ABC v Lenah Game Meats was a court case from the High Court of Australia. It is significant as one of the most important Australian court decisions dealing with protection of privacy

==Background==
Lenah Game Meats (Lenah), a Tasmanian possum-meat processor, had hidden cameras placed on their property by an unknown third party. Footage showing possum slaughter at the facility was passed to Animal Liberation, and then onto ABC.

==Trial==
Lenah sought an interlocutory injunction to stop ABC from airing the footage on the 7:30 Report, arguing there would be harm to its business, as well as a breach of privacy and confidentiality. The full court of the Supreme Court of Tasmania had previously granted an injunction restraining the broadcast, and ABC appealed to the High Court of Australia.

===Issues===
The Court considered three key issues. Firstly whether Lenah had grounds against the ABC for breach of privacy, confidentiality, or trespass. Secondly whether material obtained unlawfully by a third party could be prevented from being broadcast by the ABC. Thirdly whether the public's right to know outweighed any harm to Lenah's business or reputation.

===Judgment===
The majority of the High Court found that:
- Possum processing was a licensed, non-secluded activity, and not a private act.
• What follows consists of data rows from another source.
(** [connect_retry] ends, after at most eight attempts and 127 seconds of sleep:
    after the attempt of round i it closes the socket and sleeps for 2^i seconds,
    but not after the last. Either the connection of the socket that it returns was
    successful, or it returns -1, and then no socket could be had or the eighth
    attempt has failed; every other socket has been closed. *)
Theorem connect_retry_backs_off s0 :
  wp (connect_retry domain type protocol addr)
    (fun r s' => exists l, let n := length l in
       slept (attempts l) <= 127 /\ (n <= 8)%nat /\
       ((since s0 (attempts l ++ [SocketIn domain type protocol; Connect r addr]) s' /\ (n < 8)%nat /\ 0 <= r /\
         exists a, Called (Connect r addr) a ∈ history s' /\ a_ret a = 0) \/
        (r = -1 /\ since s0 (attempts l ++ if decide (n = 8)%nat then [] else [SocketIn domain type protocol]) s')))
    (fun code s' => code = WAITING /\ exists cs, since s0 cs s' /\ slept cs <= 127) s0.
Proof.
  set (X := fun code s' => _ /\ _).
  assert (Hslept : forall l, slept (attempts l) <= 127).
  { intros l. rewrite slept_attempts. pose proof (Z.pow_le_mono_r 2 (Z.of_nat (length l `min` 7)) 7). lia. }
  assert (HX : forall l cs s, since s0 (attempts l ++ cs) s -> slept cs = 0 -> X WAITING s).
  { intros l cs s Hs Hcs. split; [done|]. eexists. split; [exact Hs|]. rewrite slept_app, Hcs. specialize (Hslept l). lia. }
  assert (HX0 : forall l s, since s0 (attempts l) s -> X WAITING s).
  { intros l s Hs. apply (HX l []); [by rewrite app_nil_r|done]. }
  apply (wp_loop (fun numsec s => exists l, (length l <= 8)%nat /\ numsec = 2 ^ Z.of_nat (length l) /\ since s0 (attempts l) s)
    (fun numsec _ => Z.to_nat (8 - Z.log2 numsec))).
  { exists []. split; [simpl; lia|]. split; [done|]. unfold since, attempts. simpl. by rewrite app_nil_r. }
  { simpl. lia. }
  intros numsec s1 (l & Hl & -> & H1). destruct (Z.leb_spec (2 ^ Z.of_nat (length l)) MAXSLEEP) as [Hle|Hgt].
  - assert (length l < 8)%nat as Hlt.
    { change MAXSLEEP with (2 ^ 7) in Hle. apply Z.pow_le_mono_r_iff in Hle; lia. }
    apply wp_bind. eapply wp_sinceret; [exact H1| |apply HX0]. intros a s2 _ H2. destruct (Z.ltb_spec (a_ret a) 0) as [Hneg|Hfd].
    { apply wp_ret. exists l. split; [done|]. split; [lia|]. right. split; [done|]. rewrite decide_False by lia. done. }
    apply wp_bind. eapply wp_sinceret; [exact H2| |by intros s' Hs'; eapply HX]. intros b s3 Hb H3. rewrite <-app_assoc in H3.
    destruct (Z.eqb_spec (a_ret b) 0) as [Hz|Hnz].
    { apply wp_ret. exists l. split; [done|]. split; [lia|]. left. split; [done|]. split; [done|]. split; [done|]. by exists b. }
    apply wp_bind. eapply wp_since_; [exact H3| |by intros s' Hs'; eapply HX]. intros s4 H4. rewrite <-app_assoc in H4.
    apply wp_bind. eapply (wp_conseq _ (fun _ s5 => since s0 (attempts (l ++ [a_ret a])) s5)).
    { rewrite attempts_snoc. unfold attempt. change (MAXSLEEP / 2) with (2 ^ 6).
      destruct (Z.leb_spec (2 ^ Z.of_nat (length l)) (2 ^ 6)) as [H6|H6].
      - apply Z.pow_le_mono_r_iff in H6; [|lia..]. rewrite decide_True by lia.
        eapply wp_since_; [exact H4| |by intros s' Hs'; eapply HX]. intros s5 H5. by rewrite <-app_assoc in H5.
      - apply Z.pow_lt_mono_r_iff in H6; [|lia..]. rewrite decide_False by lia. by apply wp_ret. }
    intros _ s5 H5. assert (Z.shiftl (2 ^ Z.of_nat (length l)) 1 = 2 ^ Z.of_nat (length (l ++ [a_ret a]))) as Hsh.
    { rewrite Z.shiftl_mul_pow2, length_app by lia. simpl. rewrite Nat2Z.inj_add, Z.pow_add_r by lia. done. }
    apply wp_bind, wp_int32; [|apply wp_ret]; rewrite Hsh.
    { pose proof (Z.pow_le_mono_r 2 (Z.of_nat (length (l ++ [a_ret a]))) 8). rewrite length_app in *. simpl in *.
      pose proof (Z.pow_pos_nonneg 2 (Z.of_nat (length l + 1))). unfold INT_MIN, INT_MAX. lia. }
    split; [exists (l ++ [a_ret a]); split; [rewrite length_app; simpl; lia|done]|].
    rewrite !Z.log2_pow2, length_app by lia. simpl. lia.
  - assert (length l = 8)%nat as Hl8.
    { change MAXSLEEP with (2 ^ 7) in Hgt. apply Z.pow_lt_mono_r_iff in Hgt; lia. }
    apply wp_ret. exists l. split; [done|]. split; [done|]. right. split; [done|]. rewrite decide_True by done. by rewrite app_nil_r.
Qed.
End connect.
Accordingly, there could be no claim about privacy or confidentiality attached to the footage.
- Lenah was a corporation and Australia did not recognise a general tort of privacy for corporations.
- ABC did not facilitate the trespass and simply received footage from a third party. That, by itself, did not justify restraining the broadcast.
- There was a public interest and freedom of press consideration given that curtailing the broadcast would unduly restrict media in reporting matters of public concern. Furthermore, the killing and processing of native Australian creatures for export was as a matter of public interest.

===Decision===
The High Court overturned the lower court's injunction, and decided that ABC was free to broadcast the footage.

==Significance==
The Court found that there is no broad legal protection for the right to privacy under the common law in Australia. It also found that it was of public interest to broadcast the footage, given that the possums are a native species.